If I profane with my unworthiest hand, this holy shrine the gentle sin is this…
Once upon a time, I was, I think, 23 or so and my boss- the artistic director of the theatre company whose programs and ticket stubs I dutifully tacked up on my high school bedroom wall said to me, “I’m always on the look-out for a tall Romeo for you.”
Oh, okay, I see. Because Juliet has to be smaller than Romeo, right? Because Shakespeare’s subtext is that she is lesser, that her capacity to be loved comes from her need to reach up on tiptoes to get a fucking celery stick from the tallest cupboard. Surely that’s Will’s actually meaning behind this line:
My bounty is as boundless as the sea, my love as deep, the more I give to thee, the more I have for both are infinite.
You’re too tall. There’s too much of you. Where would we ever find enough fabric to make you a costume?

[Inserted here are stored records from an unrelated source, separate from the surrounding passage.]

(** X4.  The images that enter the composite hold the optical bands of the
    source image and nothing else: their band names are the source's band
    names that start with [B], in the same order, so SCL, the probability
    and the mask bands the pipeline adds are never exported. *)
Theorem masked_image_band_names (img : Image) :
  let out := apply_cld_shdw_mask (add_cld_shdw_mask ee img) in
  map fst (bands out)
  = filter (fun n => String.prefix "B" n) (map fst (bands img))
  /\ (forall n, In n (map fst (bands out)) ->
                String.prefix "B" n = true /\ In n (map fst (bands img)))
  /\ (forall n, String.prefix "B" n = false ->
                Img.lookup n (bands out) = None)
  /\ Img.lookup "SCL" (bands out) = None
  /\ Img.lookup "cloudmask" (bands out) = None
  /\ Img.lookup "clouds" (bands out) = None
  /\ Img.lookup "shadows" (bands out) = None
  /\ Img.lookup "cloud_prob" (bands out) = None.
Proof.
  intro out. subst out. rewrite masked_bands.
  assert (forall bs : Bands,
             map fst
               (map (fun nr => (fst nr,
                                Img.updateMask (snd nr)
                                  (Img.Not (cloudmask_of ee img))))
                  (Img.select_B bs))
             = filter (fun n => String.prefix "B" n) (map fst bs)) as Hnames.
  { induction bs as [|[k r] bs IH]; simpl; [reflexivity|].
    destruct (String.prefix "B" k); simpl; now rewrite IH. }
  assert (forall n, String.prefix "B" n = false ->
            Img.lookup n
              (map (fun nr => (fst nr,
                               Img.updateMask (snd nr)
                                 (Img.Not (cloudmask_of ee img))))
                 (Img.select_B (bands img))) = None) as Hnone.
  { intros n Hn. rewrite lookup_masked_B, Hn. reflexivity. }
  split; [apply Hnames|]. split.
  - intros n Hn. rewrite Hnames in Hn. apply filter_In in Hn. tauto.
  - split; [exact Hnone|]. repeat split; apply Hnone; reflexivity.
Qed.

(** X5.  In an image that enters the composite, an optical band has a value
    at a pixel exactly when the source band has that value there and the
    cloud/shadow mask is valid and zero there: pixels flagged by the mask,
    and pixels where the mask itself is masked, are removed and no value
    is altered. *)
Theorem masked_image_pixels (img : Image) (n : string) (p : Pixel) (v : Q) :
  String.prefix "B" n = true ->
  let out := apply_cld_shdw_mask (add_cld_shdw_mask ee img) in
  Img.select (bands out) n p = Some v
  <-> Img.select (bands img) n p = Some v
      /\ exists c, cloudmask_of ee img p = Some c /\ (c == 0)%Q.
Proof.
  intros Hn out. subst out. unfold Img.select at 1.
  rewrite masked_bands, lookup_masked_B, Hn.
  unfold Img.select at 1.
  destruct (Img.lookup n (bands img)) as [r|]; simpl.
  - unfold Img.updateMask, Img.Not, Img.lift1.
    destruct (r p) as [x|]; [|split; [discriminate|intros [H _]; discriminate H]].
    destruct (cloudmask_of ee img p) as [c|]; simpl;
      [|split; [discriminate|intros [_ (c & H & _)]; discriminate H]].
    destruct (Qeq_bool c 0) eqn:E; simpl.
    + split.
      * intro H. split; [exact H|]. exists c. split; [reflexivity|].
        now apply Qeq_bool_iff.
      * intros [H _]. exact H.
    + split; [discriminate|]. intros [_ (c' & H & Hc)].
      injection H as <-. apply Qeq_bool_iff in Hc. congruence.
  - unfold Img.empty. split; [discriminate|intros [H _]; discriminate H].
Qed.

Lemma indicator_nonzero b : ~ (Img.indicator b == 0)%Q -> b = true.
Proof. destruct b; [reflexivity|]. intro H. exfalso. apply H. reflexivity. Qed.
(** * Mission Pinball Framework: show playback engine and OPP serial protocol

    A shallow embedding of [mpf/assets/show.py] (classes [Show] and
    [RunningShow]) and of [mpf/platforms/opp.py]: the receive side
    ([HardwarePlatform] and [SerialCommunicator._receive_loop]) and the
    driver side (lights, solenoids, switch states and the machine loop),
    followed by the properties of the specification that were checked
    against them and by further properties read off the code.

    Conventions of the embedding:
    - Python objects that are mutated in place (lists, dicts) live in a
      store and are referred to by location, so that aliasing between the
      show template and the copies handed to running instances is visible;
    - a Python float is an IEEE 754 binary64 number; the embedding holds
      the finite ones, each as the rational it denotes ([Q]), and its
      arithmetic rounds the exact result to the nearest float, ties to even,
      as the interpreter does; comparisons are exact;
    - an exception is a value of [exn] carried by the [Raise] outcome, next
      to the state in which it was raised;
    - collaborators that are not part of the two files (output players,
      clock, switch controller, logger) are observed through the calls made
      to them, recorded in order in a trace. *)

From Stdlib Require Import ZArith QArith String Ascii List Lia.
From Equations Require Import Equations.
From stdpp Require Import base list strings pretty.

Set Warnings "-register-all".

Local Open Scope string_scope.
Local Open Scope list_scope.
Local Open Scope Z_scope.

(* ===================================================================== *)
(** * Python data *)
(* ===================================================================== *)

Module Py.

(** Immutable (hashable) Python values. *)
Inductive scalar :=
| SNone
| SBool (b : bool)
| SInt (z : Z)
| SFloat (q : Q)
| SStr (s : string).

(** Parsed show data as the YAML loader and the config validators hand it
    over: a finite tree. *)
Inductive pyval :=
| PScalar (s : scalar)
| PList (l : list pyval)
| PDict (kvs : list (scalar * pyval)).

(** Values held in variables, list cells and dict slots: a scalar or a
    reference to a mutable object of the store. *)
Definition loc := nat.

Inductive value :=
| VScalar (s : scalar)
| VRef (l : loc).

Inductive obj :=
| OList (items : list value)
| ODict (kvs : list (scalar * value)).

Definition VNone : value := VScalar SNone.

(** The exceptions the modelled code can raise.  [BadRef] is an artefact
    of the store model (a dangling location); CPython cannot produce it. *)
Inductive exn :=
| ValueError
| TypeError
| KeyError
| IndexError
| AttributeError
| ZeroDivisionError
| RecursionError
| AssertionError
| OverflowError
| BadRef.

Inductive result (A : Type) :=
| Ok (a : A)
| Raise (e : exn).
Arguments Ok {A} a.
Arguments Raise {A} e.

(** ** Equality and truth of scalars *)

Definition num_of (s : scalar) : option Q :=
  match s with
  | SBool b => Some (if b then 1%Q else 0%Q)
  | SInt z => Some (inject_Z z)
  | SFloat q => Some q
  | _ => None
  end.

(** Python's [==] on scalars: numbers compare by value across [bool],
    [int] and [float]; a string only equals the same string. *)
Definition py_eqb (a b : scalar) : bool :=
  match num_of a, num_of b with
  | Some x, Some y => Qeq_bool x y
  | None, None =>
      match a, b with
      | SNone, SNone => true
      | SStr s, SStr t => String.eqb s t
      | _, _ => false
      end
  | _, _ => false
  end.

(** An object usable as a list index ([__index__]): [int] and [bool]. *)
Definition index_of (s : scalar) : option Z :=
  match s with
  | SInt z => Some z
  | SBool b => Some (if b then 1 else 0)
  | _ => None
  end.

(** Python list indexing: negative indices count from the end. *)
Definition norm_index (i : Z) (len : nat) : option nat :=
  if (0 <=? i) && (i <? Z.of_nat len) then Some (Z.to_nat i)
  else if (- Z.of_nat len <=? i) && (i <? 0) then Some (Z.to_nat (Z.of_nat len + i))
  else None.

Definition Qlt_bool (a b : Q) : bool := negb (Qle_bool b a).

(** ** Floats

    A float is the rational it denotes; the two zeros are one (nothing in
    the code tells them apart).  [round64] is the rounding of binary64: 53
    significant bits, the least exponent that of the subnormal numbers,
    nearest value, ties to the even significand.  A result whose rounding
    is beyond the largest float (for Python, [inf]) is not a value of the
    embedding; [round64] leaves its exponent unbounded there. *)

(** Nearest integer to [n / d] for [d > 0], ties to the even one. *)
Definition round_half_even (n d : Z) : Z :=
  let q := n / d in
  match 2 * (n mod d) ?= d with
  | Lt => q
  | Gt => q + 1
  | Eq => if Z.even q then q else q + 1
  end.

Definition round64 (x : Q) : Q :=
  let n := Qnum x in
  let d := Zpos (Qden x) in
  if n =? 0 then 0%Q
  else
    let a := Z.abs n in
    let e0 := Z.log2 a - Z.log2 d in
    (* [e] is the exponent of [a / d]: [2 ^ e <= a / d < 2 ^ (e + 1)] *)
    let e := if d * 2 ^ Z.max 0 e0 <=? a * 2 ^ Z.max 0 (- e0) then e0 else e0 - 1 in
    (* the weight of the last bit of the significand *)
    let k := Z.max e (-1022) - 52 in
    let m := round_half_even (a * 2 ^ Z.max 0 (- k)) (d * 2 ^ Z.max 0 k) in
    Qred (Qmake (Z.sgn n * m * 2 ^ Z.max 0 k) (Z.to_pos (2 ^ Z.max 0 (- k)))).

(** [a + b], [a - b] and [a / b] on floats ([b] not zero). *)
Definition float_add (a b : Q) : Q := round64 (a + b).
Definition float_sub (a b : Q) : Q := round64 (a - b).
Definition float_div (a b : Q) : Q := round64 (a / b).

(** [float(z)] for an int, as in [z / 1000.0]: [OverflowError] when the
    int rounds to no finite float. *)
Definition float_of_int (z : Z) : result Q :=
  let q := round64 (inject_Z z) in
  if Qle_bool (inject_Z (2 ^ 1024)) q || Qle_bool q (inject_Z (- 2 ^ 1024))
  then Raise OverflowError else Ok q.

(** [a % b] on floats, for [b] not zero: C's [fmod], which is exact and
    has the sign of [a], moved by [b] when its sign is not that of [b]. *)
Definition py_fmod (a b : Q) : Q :=
  let m := Qred (a - b * inject_Z (Z.quot (Qnum (a / b)) (Zpos (Qden (a / b))))) in
  if Qeq_bool m 0 then 0%Q
  else if xorb (Qlt_bool b 0) (Qlt_bool m 0) then round64 (m + b) else m.

(** ** Association lists with Python dict behaviour *)

Section Assoc.
Context {V : Type}.

Fixpoint dict_get (kvs : list (scalar * V)) (k : scalar) : option V :=
  match kvs with
  | [] => None
  | (k', v) :: rest => if py_eqb k' k then Some v else dict_get rest k
  end.

Definition dict_has (kvs : list (scalar * V)) (k : scalar) : bool :=
  match dict_get kvs k with Some _ => true | None => false end.

(** [d[k] = v]: an existing key keeps its position (and its original key
    object); a new key goes last. *)
Fixpoint dict_set (kvs : list (scalar * V)) (k : scalar) (v : V) : list (scalar * V) :=
  match kvs with
  | [] => [(k, v)]
  | (k', v') :: rest =>
      if py_eqb k' k then (k', v) :: rest else (k', v') :: dict_set rest k v
  end.

(** [d.pop(k)]: the value and the dict without the entry. *)
Fixpoint dict_remove (kvs : list (scalar * V)) (k : scalar) : option (V * list (scalar * V)) :=
  match kvs with
  | [] => None
  | (k', v) :: rest =>
      if py_eqb k' k then Some (v, rest)
      else match dict_remove rest k with
           | Some (x, rest') => Some (x, (k', v) :: rest')
           | None => None
           end
  end.

End Assoc.

(** ** Strings *)

(** [t in s] for two strings. *)
Fixpoint is_substring (t s : string) : bool :=
  String.prefix t s ||
  match s with
  | EmptyString => false
  | String _ s' => is_substring t s'
  end.

Definition lparen : ascii := "("%char.
Definition rparen : ascii := ")"%char.
Definition newline : ascii := ascii_of_nat 10.

(** The text up to the first [)] of [s], when no line break comes first:
    what the lazy group [(.*?)] followed by the lookahead [(?=\))] matches
    at the start of [s]. *)
Fixpoint take_until_close (s : string) : option string :=
  match s with
  | EmptyString => None
  | String c rest =>
      if Ascii.eqb c rparen then Some EmptyString
      else if Ascii.eqb c newline then None
      else match take_until_close rest with
           | Some t => Some (String c t)
           | None => None
           end
  end.

(** First element of [re.compile('(?<=\()(.*?)(?=\))').findall(s)], if
    any: the leftmost position preceded by [(] from which a [)] is reached
    on the same line. *)
Fixpoint find_token (s : string) : option string :=
  match s with
  | EmptyString => None
  | String c rest =>
      if Ascii.eqb c lparen then
        match take_until_close rest with
        | Some t => Some t
        | None => find_token rest
        end
      else find_token rest
  end.

(** ['({})'.format(token)] *)
Definition paren (token : string) : string :=
  String lparen (String.append token (String rparen EmptyString)).

(** ** State and exception monad *)

Definition M (S A : Type) : Type := S -> result A * S.

Definition ret {S A} (a : A) : M S A := fun s => (Ok a, s).
Definition raise {S A} (e : exn) : M S A := fun s => (Raise e, s).
Definition bind {S A B} (m : M S A) (k : A -> M S B) : M S B :=
  fun s => match m s with
           | (Ok a, s') => k a s'
           | (Raise e, s') => (Raise e, s')
           end.
Definition gets {S A} (f : S -> A) : M S A := fun s => (Ok (f s), s).
Definition modify {S} (f : S -> S) : M S unit := fun s => (Ok tt, f s).

Declare Scope py_scope.
Delimit Scope py_scope with py.
Notation "x <- c1 ;; c2" := (bind c1 (fun x => c2))
  (at level 100, c1 at next level, right associativity) : py_scope.
Notation "c1 ;; c2" := (bind c1 (fun _ => c2))
  (at level 100, right associativity) : py_scope.

Local Open Scope py_scope.

(** [for x in xs: body(x)] *)
Fixpoint for_each {S A} (xs : list A) (body : A -> M S unit) : M S unit :=
  match xs with
  | [] => ret tt
  | x :: rest => body x ;; for_each rest body
  end.

(** A loop that carries a local variable from one round to the next. *)
Fixpoint fold_each {S A B} (xs : list A) (acc : B) (body : B -> A -> M S B) : M S B :=
  match xs with
  | [] => ret acc
  | x :: rest => acc' <- body acc x ;; fold_each rest acc' body
  end.

Definition when {S} (b : bool) (m : M S unit) : M S unit :=
  if b then m else ret tt.

Definition lift {S A} (r : result A) : M S A :=
  match r with
  | Ok a => ret a
  | Raise e => raise e
  end.

End Py.
(** X12: the peak value of an enriched wave is the greatest finite speed
    of the segments in its index range, and the peak index is a position
    in that range where this speed is found. *)
Theorem enriched_peak (pts : list Point) (segs : list Segment) (w : Wave) :
  let e := enrichWave pts segs w in
  (forall j vj, In j (indices e) -> speed_of segs j = Some vj ->
     exists v, peakVal e = Some v /\ vj <= v)
  /\ (forall v, peakVal e = Some v ->
        exists k, peakIdx e = Some k /\ In k (indices e)
                  /\ speed_of segs k = Some v).
Proof.
  cbv zeta. unfold enrichWave. cbv zeta. cbn [peakVal peakIdx indices].
  match goal with
  | |- context [fold_left (peak_step segs) ?idx ?acc] =>
      destruct (peak_fold segs idx acc) as (_ & Hall & Hsrc)
  end.
  cbv zeta in Hall, Hsrc. split; [exact Hall|].
  intros v Hv. destruct (Hsrc v Hv) as [[Ha _] | (k & Hk & Hfk & Hsk)].
  - discriminate.
  - exists k. now repeat split.
Qed.

(** X13: every wave the detector returns has a positive duration, also
    when [minDurationS] is 0, so its enriched average speed is always
    defined and is 3.6 * distance / duration; its mean direction, when
    defined, lies in [[0, 360]] (below 360 in exact arithmetic; the
    closed bound also holds when the addition [w + 360] of
    [normalizeBearing] is rounded). *)
Theorem enriched_speed_direction (o : Options) (pts : list Point)
    (segs : list Segment) (w : Wave) :
  In w (detectWavesV2 o segs) ->
  let e := enrichWave pts segs w in
  0 < durationS w
  /\ e_avgKmh e = Some (wDistM w / durationS w * 3.6)
  /\ forall d, directionDeg e = Some d -> 0 <= d <= 360.
Proof.
  unfold detectWavesV2. intros Hin. apply filter_In in Hin as [Hin _].
  destruct (found_waves_facts o segs) as [Hf _].
  rewrite Forall_forall in Hf. destruct (Hf w Hin) as (_ & _ & Hdur).
  cbv zeta. split; [exact Hdur|].
  unfold enrichWave. cbv zeta. cbn [e_avgKmh directionDeg].
  rewrite (Rltb_true 0 _ Hdur). split; [reflexivity|].
  intros d Hd.
  assert (Hnorm : forall x, normalizeBearing (Some x) = Some d ->
                            0 <= d <= 360).
  { intros x Hx. destruct (normalizeBearing_range x) as (d' & Hd' & Hr & _).
    rewrite Hd' in Hx. inversion Hx; subst. lra. }
  assert (Hbear : forall p q, bearingDegrees p q = Some d -> 0 <= d <= 360).
  { intros p q Hx. destruct (bearingDegrees_range p q) as (d' & Hd' & Hr).
    rewrite Hd' in Hx. inversion Hx; subst. lra. }
  destruct (finite_vals _) as [|x0 samples] in Hd.
  - destruct (slice pts _ _) as [|first [|second sl]] in Hd;
      try discriminate. exact (Hbear _ _ Hd).
  - destruct (_ || _) in Hd; [|discriminate]. exact (Hnorm _ Hd).
Qed.
(** * CPU-scheduler: a shallow embedding of the solver modules

    The development embeds the two solver modules of the repository,
    [src/app/utils/scheduler.ts] (module [Logged], which narrates its
    decisions in a [decisionLog]) and the older [src/unnamed/part_001]
    (module [Plain], which has no log), and proves properties of their
    [solve] entry points.

    Conventions of the embedding.
    - JavaScript numbers that the solvers receive and compute with are
      integers: they are modelled by [Z].  The two places where the
      code leaves the integers are modelled separately: the averages
      ([js_avg], an exact rational) and the response ratio of HRRN
      ([jsnum], a rational extended with the IEEE special values).
    - [Infinity] used as the start value of a running minimum is the
      constructor [Inf] of [bound].
    - An index variable that starts at [-1] is an [option nat].
    - Reading a property of [undefined] raises a [TypeError]: the
      solvers return [Throws] in that case.
    - Every [while] loop is run with an explicit amount of fuel. *)

From Stdlib Require Import ZArith QArith String List Sorted Lia.
From Stdlib Require Import DecimalString.
From stdpp Require Import base list.

Local Open Scope string_scope.
Local Open Scope list_scope.
Local Open Scope Z_scope.

(** ** Control flow *)

(** The result of running a loop or a solver. [Throws] is an uncaught
    [TypeError]; [OutOfFuel] says the given fuel did not suffice. *)
Inductive outcome (A : Type) : Type :=
| Done (a : A)
| Throws
| OutOfFuel.
Arguments Done {A} a.
Arguments Throws {A}.
Arguments OutOfFuel {A}.

(** The result of one run of a loop body. *)
Inductive flow (S : Type) : Type :=
| Next (s : S)
| Break (s : S)
| Throw.
Arguments Next {S} s.
Arguments Break {S} s.
Arguments Throw {S}.

Definition outcome_map {A B} (f : A → B) (o : outcome A) : outcome B :=
  match o with
  | Done a => Done (f a)
  | Throws => Throws
  | OutOfFuel => OutOfFuel
  end.

Definition flow_map {A B} (f : A → B) (o : flow A) : flow B :=
  match o with
  | Next a => Next (f a)
  | Break a => Break (f a)
  | Throw => Throw
  end.

(** [while (cond) { body }], the condition is tested before the fuel. *)
Fixpoint while_loop {S} (fuel : nat) (cond : S → bool) (body : S → flow S)
    (s : S) : outcome S :=
  match fuel with
  | O => if cond s then OutOfFuel else Done s
  | Datatypes.S fuel' =>
      if cond s then
        match body s with
        | Next s' => while_loop fuel' cond body s'
        | Break s' => Done s'
        | Throw => Throws
        end
      else Done s
  end.

(** [for (let i = 0; i < n; i++) a = f(a, i)]. *)
Definition for_loop {A} (n : nat) (f : A → nat → A) (a : A) : A :=
  fold_left f (seq 0 n) a.

(** ** Numbers *)

(** A running minimum that starts at [Infinity]. *)
Inductive bound : Type :=
| Fin (z : Z)
| Inf.

(** [x < b] and [x === b] for an integer [x]. *)
Definition lt_bound (x : Z) (b : bound) : bool :=
  match b with
  | Fin z => x <? z
  | Inf => true
  end.

Definition eq_bound (x : Z) (b : bound) : bool :=
  match b with
  | Fin z => x =? z
  | Inf => false
  end.

(** [Math.min(x, b)]. *)
Definition min_bound (x : Z) (b : bound) : Z :=
  match b with
  | Fin z => Z.min x z
  | Inf => x
  end.
(** Number of vertices submitted. *)
Fixpoint vertexCount (cmds : list RenderCmd) : nat :=
  match cmds with
  | [] => 0%nat
  | Cmd_AddVertex _ _ _ _ :: rest => S (vertexCount rest)
  | _ :: rest => vertexCount rest
  end.

(** *** The public operations as a transition system *)

Inductive Op : Type :=
| Op_SetString (string : String)
| Op_SetFont (font : FontPtr)
| Op_SetCharacterSize (size : Z)
| Op_SetStyle (style : Z)
| Op_GetCharacterPos (index : nat)
| Op_GetRect
| Op_Render
| Op_Drawable (d : Drawable).     (* any mutator inherited from Drawable *)

(** The object after an operation. *)
Definition run (op : Op) (t : Text) : Text :=
  match op with
  | Op_SetString s => SetString s t
  | Op_SetFont p => SetFont p t
  | Op_SetCharacterSize n => SetCharacterSize n t
  | Op_SetStyle st => SetStyle st t
  | Op_GetCharacterPos _ => t
  | Op_GetRect => snd (GetRect t)
  | Op_Render => t
  | Op_Drawable d =>
      mkText d (myString t) (myFont t) (myCharacterSize t) (myStyle t)
             (myRectUpdated t) (myBaseRect t)
  end.

Inductive reachable : Text -> Prop :=
| reach_default : forall d, reachable (Text_default d)
| reach_make : forall d s p n, reachable (Text_make d s p n)
| reach_run : forall op t, reachable t -> reachable (run op t).

(** The cache invariant: a valid cache holds what a recomputation from
    the current fields would store. *)
Definition cache_coherent (t : Text) : Prop :=
  myRectUpdated t = true -> myBaseRect t = computeRect t.

(** [curChar] takes none of the four special branches. *)
Definition regular (c : Uint32) : Prop :=
  c <> ch_space /\ c <> ch_tab /\ c <> ch_vtab /\ c <> ch_newline.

Why do we still do these plays if not to challenge our own perception of infinity? If we have condemned Juliet Capulet to be immortal, shouldn’t we afford her the right to take on as many faces and forms and shapes and colors and anything as she deserves? Do we love her because she is conventionally beautiful? Is her death so much more heartbreaking because of her symmetrical, unblemished face?
Or did she trust us with the knowledge that her bounty is as boundless as the sea and did we remember the first time we ourselves felt a love that had the capacity to drown us and buoy us at once and did we gasp into the darkness and say Juliet, I love you?
What’s in a name anyway?
That which we call a rose by any other name would smell as sweet?
Perhaps it is a matter of taste, but I do not trust a Juliet with the perfect shade of lipstick any more than I trust a Romeo who can do a perfect smooth pull-up onto the balcony. Give me sweating, bleeding, wobbling dorks who love each other because they choose to and not because the world has told them there is no other way, this is your perfect, height-appropriate match.
And when he shall die, take him and cut him out in little stars…
If Juliet is meant to be so small, then why do we expect Romeo to climb?